In the JCW, Chris Knox leads with 196 points, ahead of Neil Newstead (165) and Lawrence Davey (163). In the Cooper class, Shane Stoney has a clear lead with 231 points, Josh Gollin (170) is second, Ricky Page (139) third. Four race weekends have been completed, with three to go. Including some real highlights: The MINIs will be making an appearance at the Formula 1 track in Silverstone and at the legendary Brands Hatch. Tradition meets passionate racing - very much in the spirit of the MINI brand.

From Great Britain it's off down south. The MINI Challenge Italia is taking place in Italy once again in 2014. Monza, Imola, Misano and Le Castellet in France are the melodious tracks on the MINI tour. With two races to go in Le Castellet and Vallelunga, Gianluca Calcagni leads the championship with 134 points, ahead of Ivan Tramontozzi (113). Anything can happen in the races that are traditionally very competitive. There are still 80 points up for grabs - and they are highly coveted.
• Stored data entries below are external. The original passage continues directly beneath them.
(* ===== verification/Notifications.v ===== *)
(** Desktop notifications: the queue of [src/src/notifications.rs].

    Time is an instant in milliseconds; showing a notification is left to the
    desktop.

    Notifications are paced: the queue never announces an event twice, and
    never more often than it is configured to. *)

From S2P Require Import Prelude Model Config Examples Attention.

Definition COALESCE_WINDOW : N := 500.
Definition MAX_PENDING_METADATA : nat := 16.

Record NotificationQueue := {
  nq_config : NotificationsConfig;
  last_seen_id : option N;
  pending : list AttentionEvent;
  pending_count : nat;
  queued_at : option N;
  last_attempt : option N;
}.

Record NotificationDelivery := {
  nd_title : ustr;
  nd_body : ustr;
  nd_pane : option PaneId;
  nd_timeout : N;
}.

Definition NotificationQueue_new (config : NotificationsConfig) (seen : option N)
    : NotificationQueue := {|
  nq_config := config; last_seen_id := seen; pending := []; pending_count := 0;
  queued_at := None; last_attempt := None;
|}.

Definition clear_pending (q : NotificationQueue) : NotificationQueue := {|
  nq_config := nq_config q; last_seen_id := last_seen_id q; pending := []; pending_count := 0;
  queued_at := None; last_attempt := last_attempt q;
|}.

Definition reconfigure (config : NotificationsConfig) (q : NotificationQueue)
    : NotificationQueue * bool :=
  if bool_decide (nq_config q = config) then (q, false)
  else (clear_pending {| nq_config := config; last_seen_id := last_seen_id q; pending := pending q;
                         pending_count := pending_count q; queued_at := queued_at q;
                         last_attempt := last_attempt q |}, true).

Definition should_notify (config : NotificationsConfig) (kind : AttentionEventKind) : bool :=
  match kind with
  | NeedsAttention => needs_attention config
  | Working => working config
  | Completed => completed config
  | StatusChanged => status_changed config
  | Disappeared => disappeared config
  end.

Definition already_seen (event : AttentionEvent) (q : NotificationQueue) : bool :=
  match last_seen_id q with Some id => (ev_id event <=? id)%N | None => false end.

Definition enqueue (event : AttentionEvent) (now : N) (q : NotificationQueue)
    : NotificationQueue * bool :=
  if already_seen event q then (q, false)
  else if negb (enabled (nq_config q)) || negb (should_notify (nq_config q) (ev_kind event))
  then ({| nq_config := nq_config q; last_seen_id := Some (ev_id event); pending := pending q;
           pending_count := pending_count q; queued_at := queued_at q;
           last_attempt := last_attempt q |}, false)
  else ({| nq_config := nq_config q; last_seen_id := Some (ev_id event);
           pending := keep_last MAX_PENDING_METADATA (pending q ++ [event]);
           pending_count := pending_count q + 1;
           queued_at := Some (default now (queued_at q));
           last_attempt := last_attempt q |}, true).

Definition notification_title (count : nat) (latest : AttentionEvent) : ustr :=
  if 1 <? count then display_N (N.of_nat count) ++ u " Super-Herdr agent updates"
  else match ev_kind latest with
       | NeedsAttention => u "Agent needs attention"
       | Working => u "Agent started working"
       | Completed => u "Agent completed"
       | StatusChanged => u "Agent status changed"
       | Disappeared => u "Agent disappeared"
       end.

(** [" · "]. *)
Definition middle_dot : ustr := u " " ++ [183%N] ++ u " ".

Definition notification_body (count : nat) (latest : AttentionEvent) : ustr :=
  (if 1 <? count then u "Latest of " ++ display_N (N.of_nat count) ++ u ": " else [])
  ++ bounded_metadata (ev_agent latest) 128 ++ middle_dot ++ bounded_metadata (ev_workspace latest) 128
  ++ [10%N] ++ bounded_metadata (target (ev_pane latest)) 128 ++ u "/"
  ++ bounded_metadata (session (ev_pane latest)) 128 ++ middle_dot ++ kind_label (ev_kind latest).

(** When the pending events may be delivered. *)
Definition ready_at (queued : N) (q : NotificationQueue) : N :=
  N.max (queued + COALESCE_WINDOW)
    match last_attempt q with
    | Some attempt => attempt + minimum_interval_seconds (nq_config q) * 1000
    | None => queued
    end.

Definition take_ready (now : N) (q : NotificationQueue)
    : NotificationQueue * option NotificationDelivery :=
  if negb (enabled (nq_config q)) || bool_decide (pending_count q = 0) then (q, None)
  else match queued_at q with
       | None => (q, None)
       | Some queued =>
           if (now <? ready_at queued q)%N then (q, None)
           else match last (pending q) with
                | None => (q, None)
                | Some latest =>
                    let q' := clear_pending q in
                    ({| nq_config := nq_config q'; last_seen_id := last_seen_id q';
                        pending := pending q'; pending_count := pending_count q';
                        queued_at := queued_at q'; last_attempt := Some now |},
                     Some {| nd_title := notification_title (pending_count q) latest;
                             nd_body := notification_body (pending_count q) latest;
                             nd_pane := Some (ev_pane latest);
                             nd_timeout := command_timeout_seconds (nq_config q) |})
                end
       end.

Definition test_delivery (config : NotificationsConfig) : result ustr NotificationDelivery :=
  if negb (enabled config) then Err (u "notifications are disabled in configuration")
  else Ok {| nd_title := u "Super-Herdr notification test";
             nd_body := u "Native metadata-only notification delivery is working";
             nd_pane := None; nd_timeout := command_timeout_seconds config |}.

(** ** A run of the queue, with what it announced *)

Inductive queue_input :=
  | Observed (event : AttentionEvent) (now : N)
  | Polled (now : N)
  | Reconfigured (config : NotificationsConfig).

Definition input_time (i : queue_input) : option N :=
  match i with Observed _ now | Polled now => Some now | Reconfigured _ => None end.

(** One delivery: when, under which minimum interval, the events it announces
    with the moment the first of them was queued, and what it says. *)
Record announcement := {
  an_now : N;
  an_interval : N;
  an_first : N;
  an_batch : list AttentionEvent;
  an_delivery : NotificationDelivery;
}.

Record history := {
  hs_queue : NotificationQueue;
  hs_first : N;                        (* when the first event of the batch came *)
  hs_batch : list AttentionEvent;      (* accepted and not yet announced or dropped *)
  hs_accepted : list AttentionEvent;
  hs_announced : list announcement;
}.

Definition history_new (config : NotificationsConfig) (seen : option N) : history := {|
  hs_queue := NotificationQueue_new config seen; hs_first := 0; hs_batch := [];
  hs_accepted := []; hs_announced := [];
|}.

Definition feed (h : history) (i : queue_input) : history :=
  let q := hs_queue h in
  match i with
  | Observed event now =>
      let '(q', accepted) := enqueue event now q in
      if accepted
      then {| hs_queue := q';
              hs_first := if bool_decide (hs_batch h = []) then now else hs_first h;
              hs_batch := hs_batch h ++ [event]; hs_accepted := hs_accepted h ++ [event];
              hs_announced := hs_announced h |}
      else {| hs_queue := q'; hs_first := hs_first h; hs_batch := hs_batch h;
              hs_accepted := hs_accepted h; hs_announced := hs_announced h |}
  | Polled now =>
      match take_ready now q with
      | (q', Some delivery) =>
          {| hs_queue := q'; hs_first := hs_first h; hs_batch := [];
             hs_accepted := hs_accepted h;
             hs_announced := hs_announced h ++
               [{| an_now := now; an_interval := minimum_interval_seconds (nq_config q);
                   an_first := hs_first h; an_batch := hs_batch h; an_delivery := delivery |}] |}
      | (q', None) =>
          {| hs_queue := q'; hs_first := hs_first h; hs_batch := hs_batch h;
             hs_accepted := hs_accepted h; hs_announced := hs_announced h |}
      end
  | Reconfigured config =>
      let '(q', changed) := reconfigure config q in
      {| hs_queue := q'; hs_first := hs_first h;
         hs_batch := if changed then [] else hs_batch h;
         hs_accepted := hs_accepted h; hs_announced := hs_announced h |}
  end.

(** Announcements at least the interval apart that held at the later one. *)
Inductive spaced : list announcement → Prop :=
  | spaced_nil : spaced []
  | spaced_one a : spaced [a]
  | spaced_snoc l a b :
      spaced (l ++ [a]) → (an_now a + an_interval b * 1000 ≤ an_now b)%N → spaced (l ++ [a] ++ [b]).

Definition says (a : announcement) : Prop :=
  ∃ latest, last (an_batch a) = Some latest ∧
    nd_pane (an_delivery a) = Some (ev_pane latest) ∧
    nd_title (an_delivery a) = notification_title (length (an_batch a)) latest ∧
    nd_body (an_delivery a) = notification_body (length (an_batch a)) latest ∧
    (an_first a + COALESCE_WINDOW ≤ an_now a)%N.

Record paced (seen : option N) (h : history) : Prop := {
  pc_pending : pending (hs_queue h) = keep_last MAX_PENDING_METADATA (hs_batch h);
  pc_count : pending_count (hs_queue h) = length (hs_batch h);
  pc_queued : queued_at (hs_queue h) = if bool_decide (hs_batch h = []) then None else Some (hs_first h);
  pc_attempt : last_attempt (hs_queue h) = an_now <$> last (hs_announced h);
  pc_spaced : spaced (hs_announced h);
  pc_says : Forall says (hs_announced h);
  pc_ids : StronglySorted N.lt (ev_id <$> hs_accepted h);
  pc_seen : ∀ e, e ∈ hs_accepted h → match seen with Some s => (s < ev_id e)%N | None => True end;
  pc_last : match last_seen_id (hs_queue h) with
            | Some s => (∀ e, e ∈ hs_accepted h → (ev_id e ≤ s)%N) ∧
                        match seen with Some s0 => (s0 ≤ s)%N | None => True end
            | None => seen = None ∧ hs_accepted h = []
            end;
  pc_once : (mjoin (an_batch <$> hs_announced h) ++ hs_batch h) `sublist_of` hs_accepted h;
}.

Lemma paced_new config seen : paced seen (history_new config seen).
Proof.
  split; simpl; try done; try constructor.
  - intros e ?%elem_of_nil. done.
  - destruct seen; [|done]. split; [by intros e ?%elem_of_nil|done].
Qed.

Lemma last_keep_last {A} n (l : list A) : 0 < n → last (keep_last n l) = last l.
Proof.
  intros Hn. destruct l as [|x l] using rev_ind; [by destruct n|].
  destruct (keep_last_suffix n (l ++ [x])) as [k Hk].
  assert (keep_last n (l ++ [x]) ≠ []) as Hne.
  { intros E. apply (f_equal length) in E. rewrite length_keep_last, length_app in E. simpl in E. lia. }
  destruct (keep_last n (l ++ [x])) as [|y m] using rev_ind; [done|].
  rewrite Hk, app_assoc, !last_snoc. done.
Qed.

Lemma observed_paced seen h event now : paced seen h → paced seen (feed h (Observed event now)).
Proof.
  intros [P1 P2 P3 P4 P5 P6 P7 P8 P9 P10]. cbn [feed]. unfold enqueue, already_seen.
  destruct (match last_seen_id (hs_queue h) with Some id => (ev_id event <=? id)%N | None => false end)
    eqn:Eseen; [by destruct h|].
  assert (match seen with Some s => (s < ev_id event)%N | None => True end ∧
    ∀ e, e ∈ hs_accepted h → (ev_id e < ev_id event)%N) as [Hnew Hall].
  { destruct (last_seen_id (hs_queue h)) as [s|].
    - apply N.leb_gt in Eseen. destruct P9 as [P9 P9']. split.
      + destruct seen; [lia|done].
      + intros e He%P9. lia.
    - destruct P9 as [-> ->]. split; [done|]. by intros e ?%elem_of_nil. }
  destruct (negb _ || negb _); cbn [hs_queue hs_first hs_batch hs_accepted hs_announced].
  - split; try done. cbn. split; [intros e He%Hall; lia|]. destruct seen; [lia|done].
  - split; cbn; try done.
    + rewrite P1. apply keep_last_app.
    + rewrite P2, length_app. done.
    + rewrite P3. destruct (hs_batch h) as [|x l]; [done|].
      rewrite !bool_decide_eq_false_2 by done. done.
    + rewrite fmap_app. apply StronglySorted_snoc; [done|].
      intros y (e & -> & He)%list_elem_of_fmap. by apply Hall.
    + intros e [He| ->%list_elem_of_singleton]%elem_of_app; [by apply P8|exact Hnew].
    + split; [|destruct seen; [lia|done]].
      intros e [He%Hall| ->%list_elem_of_singleton]%elem_of_app; lia.
    + rewrite app_assoc. by apply sublist_app.
Qed.

Lemma polled_paced seen h now : paced seen h → paced seen (feed h (Polled now)).
Proof.
  intros HP. pose proof HP as [P1 P2 P3 P4 P5 P6 P7 P8 P9 P10]. cbn [feed]. unfold take_ready.
  destruct (negb _ || _) eqn:E; [by destruct h|]. apply orb_false_iff in E as [_ E%bool_decide_eq_false].
  rewrite P3. destruct (bool_decide (hs_batch h = [])) eqn:Eb; [by destruct h|].
  apply bool_decide_eq_false in Eb.
  destruct (now <? ready_at (hs_first h) (hs_queue h))%N eqn:Er; [by destruct h|]. apply N.ltb_ge in Er.
  rewrite P1, last_keep_last by (unfold MAX_PENDING_METADATA; lia).
  destruct (last (hs_batch h)) as [latest|] eqn:El; [|by destruct h].
  split; cbn; try done.
  - by rewrite last_snoc.
  - destruct (hs_announced h) as [|a l _] eqn:Ea using rev_ind; [constructor|].
    rewrite <-app_assoc. constructor; [done|]. cbn [an_now an_interval].
    rewrite last_snoc in P4. unfold ready_at in Er. rewrite P4 in Er. simpl in Er. lia.
  - apply Forall_app. split; [done|]. constructor; [|constructor]. exists latest.
    cbn [an_batch an_delivery an_first an_now nd_pane nd_title nd_body]. rewrite P2.
    split_and!; try done. unfold ready_at in Er. lia.
  - rewrite fmap_app, join_app. simpl. by rewrite !app_nil_r.
Qed.

Lemma reconfigured_paced seen h config : paced seen h → paced seen (feed h (Reconfigured config)).
Proof.
  intros HP. pose proof HP as [P1 P2 P3 P4 P5 P6 P7 P8 P9 P10]. cbn [feed]. unfold reconfigure.
  destruct (bool_decide (nq_config (hs_queue h) = config)); [by destruct h|]. split; cbn; try done.
  rewrite app_nil_r. etrans; [|exact P10]. apply sublist_inserts_r. done.
Qed.

(** Notifications are paced. Over any sequence of observed events, polls and
    changes of configuration: only events newer than the last one seen are
    accepted, in increasing order; every accepted event is announced at most
    once, in order; each notification states the number of events accepted since
    the previous one (or since the configuration changed) and names the latest
    of them, no sooner than half a second after the first was queued; and two
    notifications in a row are at least the configured interval apart. What is
    kept while waiting is at most sixteen events, whatever arrives. *)
Theorem notifications_paced config seen (inputs : list queue_input) :
  let h := foldl feed (history_new config seen) inputs in
  StronglySorted N.lt (ev_id <$> hs_accepted h) ∧
  (∀ e, e ∈ hs_accepted h → match seen with Some s => (s < ev_id e)%N | None => True end) ∧
  (mjoin (an_batch <$> hs_announced h) ++ hs_batch h) `sublist_of` hs_accepted h ∧
  Forall says (hs_announced h) ∧ spaced (hs_announced h) ∧
  pending_count (hs_queue h) = length (hs_batch h) ∧
  pending (hs_queue h) = keep_last MAX_PENDING_METADATA (hs_batch h).
Proof.
  cbn zeta. assert (paced seen (foldl feed (history_new config seen) inputs)) as [].
  { apply (foldl_ind (paced seen)); [apply paced_new|]. intros h [] Hh;
      [by apply observed_paced|by apply polled_paced|by apply reconfigured_paced]. }
  split_and!; done.
Qed.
And they don't just stick to Europe, the MINIs also compete successfully in racing series abroad. In the Canadian Touring Car Championship (CTCC), Team Octane fields six MINI John Cooper Works. And with great success: In the Touring Class with 14 cars in total, they are currently in first, third, fourth and fifth place. Leader of the pack is Michel Sallenbach, who with 1050 points is top of the table, ahead of Karl Wittmer (888). Five of seven races have been completed, including races on the Formula 1 track in Montréal and on the demanding street circuit in Toronto.

So far this season, all racing series in which MINI are involved have produced exciting motorsport. In the crucial phase, which is just getting underway, there should be more excitement, and more intense and action-packed duels. This all reflects the spirit of MINI.


----------